-- Records provided follows --

Lemma shield_rwp {St} ok (next : forall X, St -> lcE X -> result X -> St) may {A} (p : prog lcE A) m Q :
  rwp (in_shield ok) (in_shield next) (in_shield may) p m Q -> rwp ok next may (shield_cleanup p) m Q.
Proof.
  revert m; induction p as [a|e|X [b o] k IH]; intros m; [done..|]. cbn [shield_cleanup rwp in_shield].
  intros [Hok Hk]. split; [done|]. intros ans Hans. by apply IH, Hk.
Qed.

(** ** Execution *)

Definition confirmed (preview : InstallationPreview) (c : InstallationConfirmation) (now : Z) : Prop :=
  ic_accepted_warning c = true /\ blank (ic_actor c) = false /\
  ic_plan_id c = ip_plan_id preview /\ ic_confirmation_nonce c = ip_confirmation_nonce preview /\
  ic_preview_hash c = ip_preview_hash preview /\
  ic_confirmed_at c <= now + minutes 1 /\ ic_confirmed_at c <= ip_expires_at preview /\ now <= ip_expires_at preview.

(** The active version is the one the upgrade was planned against, and older. *)
Definition baseline_holds (plan : _PendingInstall) (r : ExtensionRecord) : Prop :=
  er_state r <> ExtensionState.UNINSTALLED /\ ip_replaces_version (pi_preview plan) = Some (er_version r) /\
  semver_le (em_version (pi_manifest plan)) (er_version r) = false /\
  em_state_schema_version (er_manifest r) <= em_state_schema_version (pi_manifest plan).

Section execution.
Context (plan_id : string) (confirmation : option InstallationConfirmation) (mode : string) (persist : bool).

(** The plan has passed the barrier. *)
Record cleared (m : barrier) (plan : _PendingInstall) : Prop := {
  cl_plan : br_plan m = Some plan;
  cl_fresh : pi_consumed plan = false;
  cl_mode : ip_mode (pi_preview plan) = mode;
  cl_confirmed : exists c now, confirmation = Some c /\ br_now m = Some now /\ confirmed (pi_preview plan) c now;
  cl_hash : br_hash m = Some (sa_root (pi_staged plan), ip_artifact_hash (pi_preview plan));
  cl_baseline : mode = "upgrade" -> exists r, br_current m = Some r /\ baseline_holds plan r;
  cl_consumed : br_consumed m = true
}.

Definition rejected_record (plan : _PendingInstall) : ExtensionRecord :=
  new_record (pi_manifest plan) (sa_artifact_hash (pi_staged plan)) ExtensionState.REJECTED None.

Definition exec_ok (X : Type) (m : barrier) (e : lcE X) : Prop :=
  let '(Do shield op) := e in
  match op with
  | RemoveOrphan i v => mode = "install" /\ exists plan, cleared m plan /\ i = em_id (pi_manifest plan) /\
                        v = em_version (pi_manifest plan)
  | Install staged manifest => exists plan, cleared m plan /\ staged = pi_staged plan /\ manifest = pi_manifest plan
  | Verify installed manifest => exists plan, cleared m plan /\ manifest = pi_manifest plan /\
                                 br_installed m = Some installed
  | StoreSave r => persist = true /\ exists plan, cleared m plan /\
      ((exists i, br_installed m = Some i /\ br_verified m = true /\ r = installed_record plan i)
       \/ (shield = true /\ r = rejected_record plan))
  | RemoveVersion r => shield = true /\ exists plan i, cleared m plan /\ br_installed m = Some i /\
                       r = installed_record plan i
  | CleanFailed staged => shield = true /\ exists plan, cleared m plan /\ staged = pi_staged plan
  | PlanGet i => i = plan_id
  | PlanPop _ | Discard _ | ComputeHash _ | StoreGet _ | PlanConsume _ | Clock => True
  | _ => False
  end.

Notation ewp := (rwp exec_ok bar_next bar_may).

(** Everything an installation could have left behind was removed. *)
Definition cleaned_up (m : barrier) (plan : _PendingInstall) : Prop :=
  br_cleaned m = true /\ br_discarded m = true /\ (br_installed m <> None -> br_removed m = true) /\
  (persist = true -> br_saved m = Some (rejected_record plan)).

Lemma ewp_await {X} (o : lcOp X) m (Q : barrier -> result X -> Prop) :
  exec_ok X m (Do false o) -> (forall ans, bar_may X m (Do false o) ans -> Q (bar_next X m (Do false o) ans) ans) ->
  ewp (await o) m Q.
Proof. apply rwp_perform. Qed.

(** A step of the cleanup whose errors are suppressed. *)
Lemma cleanup_step classes (o : lcOp unit) m (Q : barrier -> result unit -> Prop) :
  exec_ok unit m (Do true o) ->
  (forall ans e, bar_may unit m (Do true o) ans -> ans = Err e -> existsb (exn_is e) classes = true) ->
  (forall ans, Q (bar_next unit m (Do true o) ans) (Ok tt)) ->
  rwp (in_shield exec_ok) (in_shield bar_next) (in_shield bar_may) (suppress classes (await o)) m Q.
Proof.
  intros Hok Hsup HQ. apply rwp_match, rwp_perform; [done|]. intros [[]|e] Hans; [by apply HQ|].
  rewrite (Hsup _ e Hans eq_refl). by apply HQ.
Qed.

Lemma shielded_is_exception {X} m (o : lcOp X) ans e : bar_may X m (Do true o) ans -> ans = Err e ->
  existsb (exn_is e) [PyException] = true.
Proof. intros [H _] He. apply orb_true_iff. left. by apply H. Qed.

Lemma discard_expected m staged ans e : bar_may unit m (Do true (Discard staged)) ans -> ans = Err e ->
  existsb (exn_is e) [ExtensionError; PyOSError] = true.
Proof. intros [H1 H2] He. destruct (H2 e He) as [H|H]; [done|]. by rewrite (H1 eq_refl e He) in H. Qed.

(** Steps that touch nothing the barrier was passed with. *)
Definition same_barrier (m m' : barrier) : Prop :=
  br_plan m' = br_plan m /\ br_now m' = br_now m /\ br_hash m' = br_hash m /\ br_current m' = br_current m /\
  br_consumed m' = br_consumed m.

Lemma cleared_same m m' plan : same_barrier m m' -> cleared m plan -> cleared m' plan.
Proof.
  intros (E1 & E2 & E3 & E4 & E5) [H1 H2 H3 H4 H5 H6 H7]. split; try congruence.
  - by rewrite E2.
  - by rewrite E4.
Qed.

Lemma abort_ewp plan installed e m : cleared m plan -> br_installed m = installed ->
  ewp (abort_and_raise plan installed persist e) m (fun m' res => res = Err e /\ cleaned_up m' plan).
Proof.
  intros Hc Hi. unfold abort_and_raise. apply rwp_bind, shield_rwp. unfold _abort_install. apply rwp_bind.
  assert (rwp (in_shield exec_ok) (in_shield bar_next) (in_shield bar_may)
    (match installed with
     | Some i => suppress [PyException] (await (RemoveVersion (installed_record plan i)))
     | None => Ret tt
     end) m (fun m' res => res = Ok tt /\ cleared m' plan /\ br_installed m' = installed /\
               (installed <> None -> br_removed m' = true))) as H1.
  { destruct installed as [i|]; [|by split_and!]. apply cleanup_step.
    - split; [done|]. by exists plan, i.
    - intros ans e'. apply shielded_is_exception.
    - intros ans. split_and!; [done| |done..]. eapply cleared_same; [|exact Hc]. by split_and!. }
  eapply rwp_mono; [exact H1|]. cbn beta. clear Hc Hi H1 m. intros m res (-> & Hc & Hi & Hr).
  apply rwp_bind, cleanup_step; [split; [done|]; by exists plan|intros ans e'; apply shielded_is_exception|].
  intros ans. apply rwp_bind, cleanup_step; [done|intros ans' e'; apply discard_expected|]. intros ans'.
  set (m2 := bar_next _ _ _ ans'). assert (cleared m2 plan) as Hc2.
  { eapply cleared_same; [|exact Hc]. by split_and!. }
  destruct persist eqn:Hp.
  - apply rwp_match, rwp_bind, rwp_perform; [split; [done|]; exists plan; split; [done|by right]|].
    rewrite <- Hi in Hr. intros [b|e'] Hans; cbn beta iota.
    + cbn [rwp]. split; [done|]. unfold cleaned_up. by split_and!.
    + rewrite (shielded_is_exception m2 (StoreSave (rejected_record plan)) _ e' Hans eq_refl). cbn [rwp]. split; [done|]. unfold cleaned_up. by split_and!.
  - cbn [rwp]. split; [done|]. unfold cleaned_up. rewrite <- Hi in Hr. split_and!; [done..|congruence].
Qed.

Definition finished (m : barrier) (r : ExtensionRecord) : Prop :=
  exists plan i, cleared m plan /\ br_installed m = Some i /\ br_verified m = true /\ br_discarded m = true /\
    r = installed_record plan i /\ (persist = true -> br_saved m = Some r).

(** The outcome of a consumed plan. *)
Definition executed (m : barrier) (res : result ExtensionRecord) : Prop :=
  match res with
  | Ok r => finished m r
  | Err _ => exists plan, pi_consumed plan = false /\ cleaned_up m plan
  end.

Lemma aborted plan installed e m : cleared m plan -> br_installed m = installed ->
  ewp (abort_and_raise plan installed persist e) m executed.
Proof.
  intros Hc Hi. eapply rwp_mono; [by apply abort_ewp|]. cbn beta. intros m' res [-> H]. exists plan.
  split; [|done]. by destruct Hc.
Qed.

-- Records provided concluded --

**Task instructions**: Could you give again exactly the lines from the line containing "ewp (abort_and_raise plan installed persist e) m executed." through the final line of the data above, and no others?

**Answer to the exercise**:
  ewp (abort_and_raise plan installed persist e) m executed.
Proof.
  intros Hc Hi. eapply rwp_mono; [by apply abort_ewp|]. cbn beta. intros m' res [-> H]. exists plan.
  split; [|done]. by destruct Hc.
Qed.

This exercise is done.